▶ [REQUIRED WORK] Using the records below, give again exactly the lines from the line that contains "(** [CreateArea] first" through the line that contains "intros _ Hc", both ends included, and only those.

═══ MATERIAL SUPPLIED

(** Giving the opened area its backing. *)
Lemma opened_close t m addr v l r m' p :
  opened t m addr v l r m' -> vma_ok (v_with_phys p v) ->
  wf_from 0 (l ++ (addr, v_with_phys p v) :: r) /\
  forall x, view (l ++ (addr, v_with_phys p v) :: r) x =
    if in_range addr (v_size v) x then Some (r_attr (v_with_phys p v) x) else view m x.
Proof.
  intros [_ ? (? & ? & ? & ?) Hwf Hview _] Hok. split.
  - eapply wf_overwrite; [exact Hwf|done|done|done].
  - intros x. rewrite (view_overwrite 0 _ _ (free_vma v)) by (done || cbn; lia).
    cbn [r_size vma_area free_vma v_size]. rewrite Hview. unfold in_range. by destruct (_ && _)%bool.
Qed.

Lemma open_inv t m addr size h m1 f v0 k :
  wf_from 0 m -> word addr -> word size -> FindVMA m addr = Done (k, v0) -> v_type v0 = t ->
  CarveVMA m addr size = Done (h, m1) ->
  (forall w, v_base (f w) = v_base w /\ v_size (f w) = v_size w) ->
  h = addr /\ exists l w r, opened t m addr (f w) l r (malter f h m1) /\ v_size w = size /\ v_base w = addr.
Proof.
  intros Hwf Ha Hs Hf Ht HC Hfb.
  destruct (CarveVMA_inv 0 m addr size h m1 Hwf Ha Hs HC) as
    (l & k1 & v1 & r & -> & Ef & ? & Hk & Hle & -> & Hcv). split; [done|].
  unfold FindVMA, mle in Hf. rewrite Ef in Hf. injection Hf as -> ->.
  destruct (vcarved_overwrite 0 _ _ _ _ _ _ free_vma page_free Hwf fun_free Hcv) as
    (l1 & r1 & mid & E1 & Hw & _ & _ & Hv & Hsz & _).
  destruct Hcv as (l2 & r2 & mid2 & -> & _ & Hb2 & Hs2 & _ & HS).
  pose proof (sm_wf _ _ _ HS Hwf) as Hwf2.
  pose proof (wf_mid _ _ _ _ _ Hwf2) as (_ & _ & _ & _ & ? & _ & _ & Hbl2 & _ & ?).
  cbn in H0. destruct (Hfb mid2) as [Hfb1 Hfs1].
  assert (free_vma (f mid2) = mkVMA (v_base mid2) (v_size mid2) [] VMAType.Free MemoryProt.NoAccess EmptyString (v_fd (f mid2)) false)
    as Efree by (unfold free_vma; by rewrite Hfb1, Hfs1).
  assert (wf_from 0 (l2 ++ (addr, free_vma (f mid2)) :: r2)) as Hw3.
  { eapply wf_overwrite; [exact Hwf2|by rewrite Efree|by rewrite Efree|]. rewrite Efree. split; cbn; [lia|done]. }
  exists l2, mid2, r2. split_and!; [|done|done]. split.
  - by rewrite malter_mid.
  - done.
  - rewrite Hfb1, Hfs1. split_and!; lia.
  - done.
  - intros x. rewrite (view_overwrite 0 _ _ mid2) by (rewrite ?Efree; done).
    cbn [r_size vma_area]. rewrite Hs2. rewrite Hfs1, Hs2. unfold in_range.
    destruct (_ && _)%bool eqn:Er; [|by apply (sm_view _ _ _ HS)]. bool_prop.
    by rewrite (view_mid 0) by (cbn; auto; lia).
  - intros x Hx. rewrite (view_mid 0) by (cbn; auto; lia). cbn. eexists; split; [done|exact Ht].
Qed.

(** [CreateArea] first clears the range of a [Fixed] mapping. *)
Definition cleared (flags a size : Z) (s s1 : MemoryManager) : Prop :=
  if has flags MemoryMapFlags.Fixed then
    (exists k v, FindVMA (vma_map s) a = Done (k, v) /\
       clear_loop (S (length (vma_map s))) a size v s = Done s1) /\
    updated (vma_map s) a size page_unmap (vma_map s1)
  else s1 = s.

Lemma cleared_outside flags a size s s1 x :
  cleared flags a size s s1 -> in_range a size x = false -> view (vma_map s1) x = view (vma_map s) x.
Proof. unfold cleared. intros H Hr. destruct (has _ _); [|by rewrite H]. destruct H as [_ H]. by rewrite H, Hr. Qed.

Lemma CreateArea_inv addr size prot flags type name s h s' :
  mm_wf s -> word addr -> word size -> CreateArea addr size prot flags type name s = Done (h, s') ->
  h = addr /\ exists s1 m fd l r,
    mm_wf s1 /\ s' = with_vmas m s1 /\
    opened VMAType.Free (vma_map s1) addr (new_vma addr size prot flags type name fd) l r m /\
    cleared flags addr size s s1.
Proof.
  intros Hwf Ha Hs H. unfold CreateArea in H.
  apply obind_Done in H as ([k v] & Ef & H). apply obind_Done in H as (s1 & Ec & H).
  apply obind_Done in H as ([k1 v1] & Ef1 & H). apply obind_Done in H as (u & Efree & H).
  apply oassert_Done in Efree. unfold IsFree in Efree. bool_prop.
  apply obind_Done in H as ([h1 m1] & EC & H).
  assert (mm_wf s1 /\ (has flags MemoryMapFlags.Fixed = true ->
     covered (vma_map s1) addr size -> addr + size < W64 -> updated (vma_map s) addr size page_unmap (vma_map s1)))
    as [Hwf1 Hup].
  { destruct (has _ _); [|run_inv; done].
    destruct (clear_loop_effect _ _ _ _ _ _ _ Hwf Ha Hs Ef Ec) as (? & Hdom & Hu). split; [done|].
    intros _ Hc Hlt. apply Hu; [|done]. intros x Hx. rewrite <- Hdom. by apply Hc. }
  match type of H with context [malter ?f0 _ _] => set (f := f0) in * end. injection H as <- <-.
  destruct (open_inv _ _ _ _ _ _ f v1 k1 (mw_vmas _ Hwf1) Ha Hs Ef1 Efree EC ltac:(done)) as
    (-> & l & w & r & Hop & Hsz & Hb).
  split; [done|]. exists s1, (malter f addr m1), (v_fd w), l, r. split_and!; [done|done| |].
  - unfold new_vma. rewrite <- Hsz. rewrite <- Hb at 2. exact Hop.
  - pose proof (op_base _ _ _ _ _ _ _ Hop) as (_ & _ & _ & Hlt). cbn in Hlt. rewrite Hsz in Hlt.
    pose proof (op_free _ _ _ _ _ _ _ Hop) as Hfr. cbn in Hfr. rewrite Hsz in Hfr.
    unfold cleared. destruct (has _ _); [|by injection Ec]. split; [by exists k, v|]. apply Hup; [done| |done].
    intros x Hx. destruct (Hfr x Hx) as (g & -> & _). done.
Qed.

(** ** Mapping *)

(** What backs the new area, by type. *)
Definition backed_by (type : VMAType.t) (size pa : Z) (p' : PhysMap) (s s' : MemoryManager) : Prop :=
  match type with
  | VMAType.Flexible => flex_frame s s' /\
      taken PMT.Free PMT.Flexible 0 size [] p' (fmem_map s) (fmem_map s') /\
      (word (flexible_usage s) -> flexible_usage s' = u64 (flexible_usage s + size)) /\
      (flat PMT.Flexible (fmem_map s) -> flat PMT.Flexible (fmem_map s'))
  | VMAType.Direct => dmem_frame s s' /\ direct_backed pa 0 size [] p' (dmem_map s) (dmem_map s')
  | _ => s' = s /\ p' = []
  end.

Lemma backed_phys_wf type size pa p' s s' : backed_by type size pa p' s s' -> phys_wf s -> phys_wf s'.
Proof.
  intros H Hwf. destruct type; cbn in H; try (by destruct H as [-> _]).
  - destruct H as ((ev & ->) & HD). eapply phys_wf_same; [..|eapply phys_wf_dmem; [exact Hwf|apply HD]]; done.
  - destruct H as ((ev & ->) & HT & _). eapply phys_wf_same; [..|eapply phys_wf_fmem; [exact Hwf|apply HT]]; done.
Qed.

Lemma backed_vma_ok type size pa p' s s' v :
  backed_by type size pa p' s s' -> type <> VMAType.Pooled -> v_type v = type -> v_size v = size ->
  0 <= v_base v -> vma_ok (v_with_phys p' v).
Proof.
  intros H Hp Ht Hs Hb. split; [done|]. unfold HasPhysicalBacking. cbn. rewrite Ht, Hs.
  destruct type; cbn in H |- *; try done; try (by destruct H as [_ ->]).
  - destruct H as [_ HD]. apply HD.
  - destruct H as (_ & HT & _). apply HT.
Qed.

Lemma back_mapping_inv type l v r addr size pa is_exec s s' :
  phys_wf s -> vma_map s = l ++ (addr, v) :: r -> below addr l -> v_phys v = [] ->
  0 <= addr -> 0 <= size -> addr + size < W64 -> word pa ->
  back_mapping type addr addr size pa is_exec s = Done s' ->
  exists p', vma_map s' = l ++ (addr, v_with_phys p' v) :: r /\ backed_by type size pa p' s s'.
Proof.
  intros Hwf Em Hb Hv ? ? ? Hpa H.
  assert (Done s = Done s' -> exists p', vma_map s' = l ++ (addr, v_with_phys p' v) :: r /\ s' = s /\ p' = []) as Hno.
  { intros [= <-]. exists []. split_and!; [|done|done]. rewrite Em. rewrite <- Hv. by destruct v. }
  destruct type; cbn [back_mapping] in H; try (by apply Hno).
  - clear Hno. run_inv. bool_prop. subst.
    eapply map_direct_inv in E as (_ & p' & ? & ? & HD); eauto; try (unfold word in *; lia).
    2: by rewrite Hv, Z.sub_diag.
    exists p'. split; [done|]. split; [done|]. by rewrite Hv, Z.sub_diag in HD.
  - clear Hno. run_inv. bool_prop. subst.
    eapply map_flexible_inv in E as (p' & ? & ? & ? & HT & Hu & Hf); eauto; try lia.
    2: by rewrite Hv, Z.sub_diag.
    exists p'. split; [done|]. rewrite Hv, Z.sub_diag, Z.sub_0_r in *. by split_and!.
Qed.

══════

▶ [OUTPUT OF THE TASK]
(** [CreateArea] first clears the range of a [Fixed] mapping. *)
Definition cleared (flags a size : Z) (s s1 : MemoryManager) : Prop :=
  if has flags MemoryMapFlags.Fixed then
    (exists k v, FindVMA (vma_map s) a = Done (k, v) /\
       clear_loop (S (length (vma_map s))) a size v s = Done s1) /\
    updated (vma_map s) a size page_unmap (vma_map s1)
  else s1 = s.

Lemma cleared_outside flags a size s s1 x :
  cleared flags a size s s1 -> in_range a size x = false -> view (vma_map s1) x = view (vma_map s) x.
Proof. unfold cleared. intros H Hr. destruct (has _ _); [|by rewrite H]. destruct H as [_ H]. by rewrite H, Hr. Qed.

Lemma CreateArea_inv addr size prot flags type name s h s' :
  mm_wf s -> word addr -> word size -> CreateArea addr size prot flags type name s = Done (h, s') ->
  h = addr /\ exists s1 m fd l r,
    mm_wf s1 /\ s' = with_vmas m s1 /\
    opened VMAType.Free (vma_map s1) addr (new_vma addr size prot flags type name fd) l r m /\
    cleared flags addr size s s1.
Proof.
  intros Hwf Ha Hs H. unfold CreateArea in H.
  apply obind_Done in H as ([k v] & Ef & H). apply obind_Done in H as (s1 & Ec & H).
  apply obind_Done in H as ([k1 v1] & Ef1 & H). apply obind_Done in H as (u & Efree & H).
  apply oassert_Done in Efree. unfold IsFree in Efree. bool_prop.
  apply obind_Done in H as ([h1 m1] & EC & H).
  assert (mm_wf s1 /\ (has flags MemoryMapFlags.Fixed = true ->
     covered (vma_map s1) addr size -> addr + size < W64 -> updated (vma_map s) addr size page_unmap (vma_map s1)))
    as [Hwf1 Hup].
  { destruct (has _ _); [|run_inv; done].
    destruct (clear_loop_effect _ _ _ _ _ _ _ Hwf Ha Hs Ef Ec) as (? & Hdom & Hu). split; [done|].
    intros _ Hc Hlt. apply Hu; [|done]. intros x Hx. rewrite <- Hdom. by apply Hc. }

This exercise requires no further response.